A Câmara de Lisboa aprovou, nesta quarta-feira, por unanimidade, a atribuição de 880 mil euros para apoiar as 22 coletividades participantes nas Marchas Populares de 2026, com 40 mil euros para cada uma. A proposta foi subscrita pelo vereador da Cultura, Diogo Moura (CDS-PP).
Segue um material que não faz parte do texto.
(* ===== verification/Led.v ===== *)
(** * LEDs (ext/lib/actions/hal/led_hal.c, ext/lib/actions/framework/led_manager.c)

    A LED keeps a set of up to four blink requests and one steady-on request; it is
    on while any request is pending and blinks with the shortest period.  The state of
    one LED is [led_device]; calls into the GPIO, PWM, timer and pin-mux drivers are
    recorded in order in a log, and the interrupt mask is part of the environment. *)
From S2P Require Import Prelude.

Definition LED_OFF : Z := 1.
Definition LED_ON : Z := 0.
Definition MAX_BLINK_NUM : Z := 4.
Definition NONE_PWM_CHAN : Z := 255.

Record led_config := LedConfig {
  cfg_led_pin : Z;
  cfg_led_pwm : Z;
  cfg_led_pol : Z
}.

Record led_device := LedDevice {
  led_dev : option nat;       (* struct device * *)
  blink_state : Z;            (* u8_t *)
  led_pin : Z;
  led_pwm : Z;
  led_pol : Z;
  led_state : Z;              (* u8_t *)
  on_mask : Z;                (* u32_t *)
  blink_period : list Z       (* u32_t [MAX_BLINK_NUM] *)
}.
#[export] Instance eta_led_device : EtaRecord led_device := fun r =>
  LedDevice (led_dev r) (blink_state r) (led_pin r) (led_pwm r) (led_pol r) (led_state r)
    (on_mask r) (blink_period r).

(** Driver calls. *)
Inductive led_eff :=
| GpioConfigure (dev : option nat) (pin : Z) (output inverted : bool)
| GpioConfigureInPullUp (dev : option nat) (pin : Z)
| GpioWrite (dev : option nat) (pin value : Z)
| PwmPolSet (dev : option nat) (chan pol : Z)
| PwmSetCycles (dev : option nat) (chan period pulse : Z)
| PinmuxSet (pin mode : Z)
| PinmuxPull (pin : Z) (up : bool)
| TimerInit (pin : Z)
| TimerStart (pin duration period : Z)
| TimerStop (pin : Z).

Record led_env := LedEnv {
  irq_masked : bool;
  calls : list led_eff
}.
#[export] Instance eta_led_env : EtaRecord led_env := fun r =>
  LedEnv (irq_masked r) (calls r).

Definition call (c : led_eff) (e : led_env) : led_env := e <| calls ::= (fun l => l ++ [c]) |>.

(** [irq_lock] returns the previous mask; [irq_unlock] restores it. *)
Definition irq_lock (e : led_env) : bool * led_env := (irq_masked e, e <| irq_masked := true |>).
Definition irq_unlock (key : bool) (e : led_env) : led_env := e <| irq_masked := key |>.

(** [memset(words, 0, n)] on an array of 32-bit little-endian words. *)
Fixpoint memset0_u32 (l : list Z) (n : Z) : list Z :=
  match l with
  | [] => []
  | w :: r =>
      let c := 8 * Z.min 4 (Z.max 0 n) in
      Z.shiftl (Z.shiftr w c) c :: memset0_u32 r (n - 4)
  end.

Section Led.
(** CONFIG_USE_PWM_LED, CONFIG_USE_GPIO_LED and [device_get_binding] of the two
    drivers. *)
Context (use_pwm use_gpio : bool) (pwm_binding gpio_binding : option nat).

Definition __led_blink_event (led : led_device) (e : led_env) : led_device * led_env :=
  let led := led <| blink_state := b2z (negb (truthy (blink_state led))) |> in
  (led, call (GpioWrite (led_dev led) (led_pin led)
          (if negb (truthy (led_pol led)) then blink_state led
           else b2z (negb (truthy (blink_state led))))) e).

Definition reset_led_state (led : led_device) (e : led_env) : led_device * led_env :=
  let led := led <| on_mask := 0 |>
                 <| blink_period := memset0_u32 (blink_period led) MAX_BLINK_NUM |> in
  (led, if (led_pwm led =? NONE_PWM_CHAN) && use_gpio
        then call (TimerStop (led_pin led)) e else e).

Definition led_device_init (cfg : led_config) (led : led_device) (e : led_env)
  : led_device * led_env :=
  if negb (cfg_led_pwm cfg =? NONE_PWM_CHAN) then
    if use_pwm then
      let led := led <| led_dev := pwm_binding |> in
      match pwm_binding with
      | None => (led, e)
      | Some _ =>
          let led := led <| led_pin := cfg_led_pin cfg |> <| led_pwm := cfg_led_pwm cfg |>
                         <| led_pol := cfg_led_pol cfg |> <| on_mask := 0 |> in
          reset_led_state led (call (PwmPolSet (led_dev led) (cfg_led_pwm cfg) (cfg_led_pol cfg)) e)
      end
    else reset_led_state led e
  else
    if use_gpio then
      let led := led <| led_dev := gpio_binding |> in
      match gpio_binding with
      | None => (led, e)
      | Some _ =>
          let led := led <| led_pin := cfg_led_pin cfg |> <| led_pwm := cfg_led_pwm cfg |>
                         <| led_pol := cfg_led_pol cfg |> <| on_mask := 0 |> in
          let e := call (TimerInit (led_pin led)) e in
          reset_led_state led
            (call (GpioConfigure (led_dev led) (led_pin led) true (truthy (led_pol led))) e)
      end
    else reset_led_state led e.

Definition get_led_status (led : led_device) : Z := led_state led.

(** First index of [blink_period] holding the value, -1 if none. *)
Fixpoint find_period (l : list Z) (p i : Z) : Z :=
  match l with
  | [] => -1
  | x :: l' => if p =? x then i else find_period l' p (i + 1)
  end.
Definition find_blink_period (led : led_device) (p : Z) : Z := find_period (blink_period led) p 0.

Definition select_fast_blink_period (led : led_device) : Z :=
  let ref_val := foldl (fun r p => if truthy p && (p <? r) then p else r) 0xFFFF (blink_period led) in
  if ref_val =? 0xFFFF then 0 else ref_val.

Definition clear_bit (mask i : Z) : Z := Z.land mask (u32 (Z.lnot (Z.shiftl 1 i))).
Definition set_bit (mask i : Z) : Z := Z.lor mask (Z.shiftl 1 i).

Definition clear_on_state (led : led_device) (p : Z) : led_device :=
  if p =? 0 then led <| on_mask ::= (fun m => clear_bit m MAX_BLINK_NUM) |>
  else
    let index := find_blink_period led p in
    if 0 <=? index then
      led <| blink_period ::= <[Z.to_nat index := 0]> |>
          <| on_mask ::= (fun m => clear_bit m index) |>
    else led.

Definition set_on_state (led : led_device) (p : Z) : led_device :=
  if p =? 0 then led <| on_mask ::= (fun m => set_bit m MAX_BLINK_NUM) |>
  else if find_blink_period led p <? 0 then
    (* the loop stops at the first free slot *)
    let i := find_blink_period led 0 in
    if 0 <=? i then
      led <| blink_period ::= <[Z.to_nat i := p]> |>
          <| on_mask ::= (fun m => set_bit m i) |>
    else led
  else led.

(** The hardware part of [set_led_status] for a LED that is on. *)
Definition drive_on (led : led_device) (e : led_env) : led_device * led_env :=
  let period := select_fast_blink_period led in
  if period =? 0 then
    (led,
     if negb (led_pwm led =? NONE_PWM_CHAN) then
       if use_pwm then
         call (PwmSetCycles (led_dev led) (led_pwm led) 10 (10 - 1))
           (call (PinmuxSet (led_pin led) 2) e)
       else e
     else
       if use_gpio then
         call (GpioWrite (led_dev led) (led_pin led) LED_ON) (call (TimerStop (led_pin led)) e)
       else e)
  else
    let led := led <| blink_state := 0 |> in
    (led,
     if negb (led_pwm led =? NONE_PWM_CHAN) then
       if use_pwm then
         call (PwmSetCycles (led_dev led) (led_pwm led) period (period / 2))
           (call (PinmuxSet (led_pin led) 2) e)
       else e
     else
       if use_gpio then
         call (TimerStart (led_pin led) (period / 2) (period / 2))
           (call (TimerStop (led_pin led)) e)
       else e).

Definition drive_off (led : led_device) (e : led_env) : led_env :=
  if negb (led_pwm led =? NONE_PWM_CHAN) then
    if use_pwm then
      call (PinmuxPull (led_pin led) (negb (truthy (led_pol led))))
        (call (PwmSetCycles (led_dev led) (led_pwm led) 10 0) e)
    else e
  else
    if use_gpio then
      call (GpioWrite (led_dev led) (led_pin led) LED_OFF) (call (TimerStop (led_pin led)) e)
    else e.

(** The second half of [set_led_status]: store the state, drive the output and
    restore the interrupt mask. *)
Definition led_apply (key : bool) (led : led_device) (state : Z) (e : led_env)
  : led_device * led_env :=
  let led := led <| led_state := state |> in
  let '(led, e) :=
    if led_state led =? LED_ON then drive_on led e
    else if led_state led =? LED_OFF then (led, drive_off led e)
    else (led, e) in
  (led, irq_unlock key e).

Definition set_led_status (state p : Z) (led : led_device) (e : led_env)
  : led_device * led_env :=
  let '(key, e) := irq_lock e in
  if state =? LED_ON then led_apply key (set_on_state led p) state e
  else if state =? LED_OFF then
    let led := clear_on_state led p in
    led_apply key led (if negb (on_mask led =? 0) then LED_ON else state) e
  else (led, e).    (* unknown state: returns with interrupts still locked *)

Definition led_device_uninit (led : led_device) (e : led_env) : led_env :=
  if use_gpio then call (GpioConfigureInPullUp (led_dev led) (led_pin led)) e else e.

(** ** led_manager.c: the array [led_mng] *)
Fixpoint led_manager_init (cfgs : list led_config) (leds : list led_device) (e : led_env)
  : list led_device * led_env :=
  match cfgs, leds with
  | c :: cfgs', l :: leds' =>
      let '(l, e) := led_device_init c l e in
      let '(leds', e) := led_manager_init cfgs' leds' e in (l :: leds', e)
  | _, _ => (leds, e)
  end.

Fixpoint led_manager_uninit (leds : list led_device) (e : led_env) : led_env :=
  match leds with
  | [] => e
  | l :: leds' => led_manager_uninit leds' (led_device_uninit l e)
  end.

(** The scan does not stop at the first match: the last LED on the pin wins. *)
Fixpoint find_led (leds : list led_device) (led_id : Z) (i : nat) (found : option nat)
  : option nat :=
  match leds with
  | [] => found
  | l :: leds' => find_led leds' led_id (S i) (if led_pin l =? led_id then Some i else found)
  end.

Definition led_set_state (led_id state p : Z) (leds : list led_device) (e : led_env)
  : list led_device * led_env :=
  match find_led leds led_id 0 None with
  | Some i =>
      match leds !! i with
      | Some l =>
          let '(l, e) := set_led_status (u8 state) (u32 p) l e in (<[i := l]> leds, e)
      | None => (leds, e)
      end
  | None => (leds, e)      (* "led not config" *)
  end.
End Led.

(** * Theorems *)

(** ** Abstraction: a steady request and a set of blink periods *)
Abbreviation nonzero := (fun p : Z => p <> 0).
Definition steady (led : led_device) : bool := Z.testbit (on_mask led) MAX_BLINK_NUM.
Definition periods (led : led_device) : gset Z :=
  list_to_set (filter nonzero (blink_period led)).

(** What a LED promises: a request is added or withdrawn; at most four periods are
    remembered and a fifth one is ignored. *)
Definition spec_request (state p : Z) (req : bool * gset Z) : bool * gset Z :=
  let '(s, ps) := req in
  if state =? LED_ON then
    if p =? 0 then (true, ps)
    else (s, if bool_decide (p ∈ ps) || (Z.of_nat (size ps) <? MAX_BLINK_NUM)
             then {[p]} ∪ ps else ps)
  else
    if p =? 0 then (false, ps) else (s, ps ∖ {[p]}).
Definition spec_lit (req : bool * gset Z) : bool := fst req || negb (bool_decide (snd req = ∅)).

(** The representation invariant: the mask bit of a slot tells whether the slot is in
    use, bit 4 is the steady request, and no period is stored twice. *)
Record led_inv (led : led_device) : Prop := {
  inv_len : length (blink_period led) = 4%nat;
  inv_range : Forall (fun p => 0 <= p < 2 ^ 32) (blink_period led);
  inv_bit : forall k p, blink_period led !! k = Some p ->
              Z.testbit (on_mask led) (Z.of_nat k) = truthy p;
  inv_high : forall k, 5 <= k -> Z.testbit (on_mask led) k = false;
  inv_nodup : NoDup (filter nonzero (blink_period led))
}.

(** ** Bits *)
#[local] Arguments set_bit : simpl never.
#[local] Arguments clear_bit : simpl never.

Lemma set_bit_spec m i k : 0 <= i -> 0 <= k ->
  Z.testbit (set_bit m i) k = (i =? k) || Z.testbit m k.
Proof.
  intros Hi Hk. unfold set_bit. rewrite Z.lor_spec, Z.shiftl_1_l, Z.pow2_bits_eqb by done.
  apply orb_comm.
Qed.

Lemma clear_bit_spec m i k : 0 <= i < 32 -> 0 <= k < 32 ->
  Z.testbit (clear_bit m i) k = negb (i =? k) && Z.testbit m k.
Proof.
  intros Hi Hk. unfold clear_bit, u32.
  rewrite Z.land_spec, Z.mod_pow2_bits_low, Z.lnot_spec, Z.shiftl_1_l, Z.pow2_bits_eqb by lia.
  apply andb_comm.
Qed.

Lemma clear_bit_high m i k :
  0 <= k -> Z.testbit m k = false -> Z.testbit (clear_bit m i) k = false.
Proof. intros Hk Hm. unfold clear_bit. by rewrite Z.land_spec, Hm. Qed.

(** ** Slots *)
Lemma find_period_spec l p : forall i,
  ((p ∉ l) /\ find_period l p i = -1) \/
  (exists l1 l2, l = l1 ++ p :: l2 /\ (p ∉ l1) /\
     find_period l p i = i + Z.of_nat (length l1)).
Proof.
  induction l as [|x l IH]; intros i; [left; split; [apply not_elem_of_nil|done]|].
  cbn [find_period]. destruct (Z.eqb_spec p x) as [->|Hne].
  - right. exists [], l. split_and!; [done|apply not_elem_of_nil|cbn; lia].
  - destruct (IH (i + 1)) as [[Hn ->]|(l1 & l2 & -> & Hn & ->)].
    + left. split; [by apply not_elem_of_cons|done].
    + right. exists (x :: l1), l2. split_and!; [done|by apply not_elem_of_cons|cbn [length]; lia].
Qed.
O objetivo é garantir os meios financeiros adequados à preparação e concretização das Marchas Populares de Lisboa de 2026, integrada no programa das festas da cidade, que se celebram anualmente em junho.
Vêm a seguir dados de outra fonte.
(* ===== verification/MsgManager.v ===== *)
(** * Application messages (ext/lib/actions/framework/msg_manager.c)

    Messages are copied into network buffers of two pools of eight and passed through
    one FIFO.  The buffer library is not part of the sources: it is the class [NetBuf],
    an interface with the behaviour its header documents, and the message manager is
    proved against it.  What the manager promises to its own clients is [MsgQueue]. *)
From stdpp Require Import finite.
From S2P Require Import Prelude.

Definition K_NO_WAIT : Z := 0.
Definition MSG_POOL_COUNT : nat := 8.

Record app_msg := AppMsg {
  sender : Z;
  type : Z;
  cmd : Z;
  reserve : Z;
  value : Z;
  callback : Z
}.
#[export] Instance app_msg_eq : EqDecision app_msg.
Proof. solve_decision. Defined.

Inductive msg_pool := PoolAsync | PoolSync.
#[export] Instance msg_pool_eq : EqDecision msg_pool.
Proof. solve_decision. Defined.

(** ** The buffer library: net_buf_alloc, net_buf_put, net_buf_get, net_buf_unref *)
Class NetBuf (T B : Type) := {
  net_buf_alloc : msg_pool -> Z -> T -> option B * T;
  net_buf_put : B -> T -> T;
  net_buf_get : Z -> T -> option B * T;
  net_buf_unref : B -> T -> T;
  buf_data : T -> B -> app_msg;             (* what buf->data holds *)
  buf_store : B -> app_msg -> T -> T        (* memcpy(buf->data, ...) *)
}.

(** Its documented behaviour, over the observations [fifo] (buffers queued, oldest
    first), [used] (buffers out of a pool) and [pool_of]. *)
Class NetBufLaws (T B : Type) `{NetBuf T B} := {
  fifo : T -> list B;
  used : T -> B -> Prop;
  pool_of : B -> msg_pool;
  in_pool : T -> msg_pool -> nat;           (* avail_count *)
  nb_alloc_some : forall p t n b n', net_buf_alloc p t n = (Some b, n') ->
    ~ used n b /\ (forall c, used n' c <-> used n c \/ c = b) /\ fifo n' = fifo n /\
    (forall c, used n c -> buf_data n' c = buf_data n c) /\ pool_of b = p /\
    in_pool n p = S (in_pool n' p) /\ (forall q, q <> p -> in_pool n' q = in_pool n q);
  nb_alloc_none : forall p t n n', net_buf_alloc p t n = (None, n') ->
    n' = n /\ in_pool n p = 0%nat;
  nb_put_fifo : forall b n, fifo (net_buf_put b n) = fifo n ++ [b];
  nb_put_used : forall b n c, used (net_buf_put b n) c <-> used n c;
  nb_put_data : forall b n c, buf_data (net_buf_put b n) c = buf_data n c;
  nb_put_pool : forall b n p, in_pool (net_buf_put b n) p = in_pool n p;
  nb_get_nil : forall t n, fifo n = [] -> net_buf_get t n = (None, n);
  nb_get_cons : forall t n b bs, fifo n = b :: bs -> exists n', net_buf_get t n = (Some b, n') /\
    fifo n' = bs /\ (forall c, used n' c <-> used n c) /\
    (forall c, buf_data n' c = buf_data n c) /\ forall p, in_pool n' p = in_pool n p;
  nb_unref_fifo : forall b n, fifo (net_buf_unref b n) = fifo n;
  nb_unref_used : forall b n c, used (net_buf_unref b n) c <-> used n c /\ c <> b;
  nb_unref_data : forall b n c, c <> b -> buf_data (net_buf_unref b n) c = buf_data n c;
  nb_unref_pool : forall b n p, used n b ->
    in_pool (net_buf_unref b n) p
    = (in_pool n p + (if bool_decide (pool_of b = p) then 1 else 0))%nat;
  nb_store_fifo : forall b m n, fifo (buf_store b m n) = fifo n;
  nb_store_used : forall b m n c, used (buf_store b m n) c <-> used n c;
  nb_store_here : forall b m n, buf_data (buf_store b m n) b = m;
  nb_store_other : forall b m n c, c <> b -> buf_data (buf_store b m n) c = buf_data n c;
  nb_store_pool : forall b m n p, in_pool (buf_store b m n) p = in_pool n p
}.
As Marchas Populares, com raízes nas festas de bairro e fortemente influenciadas pelo fado e pela cultura local, são apresentadas pela autarquia como um símbolo identitário da cidade.

De forma idêntica ao ano anterior, o montante total de 880 mil euros será transferido por igual, ou seja, 40 mil euros, para as 22 coletividades organizadoras, sendo 20 delas a concurso.

Segundo a Câmara, as Marchas Populares contribuem para a dinamização económica de inúmeras entidades ligadas à vida associativa e cultural dos bairros históricos do concelho.

As Marchas Populares de Lisboa remontam ao início do século XX, ganhando notoriedade em 1932, quando foram institucionalizadas como competição entre bairros, com o desfile na Avenida da Liberdade entre as 12 e 13 de junho.

No âmbito do concurso, cada bairro concorrente apresenta a sua marcha, com trajes originais e coreografias desenvolvidas ao longo de vários meses.

O executivo da Câmara de Lisboa é composto por 17 membros, com maioria absoluta, integrando elementos do PSD/CDS-PP/IL, PS, Livre, BE, PCP e Chega.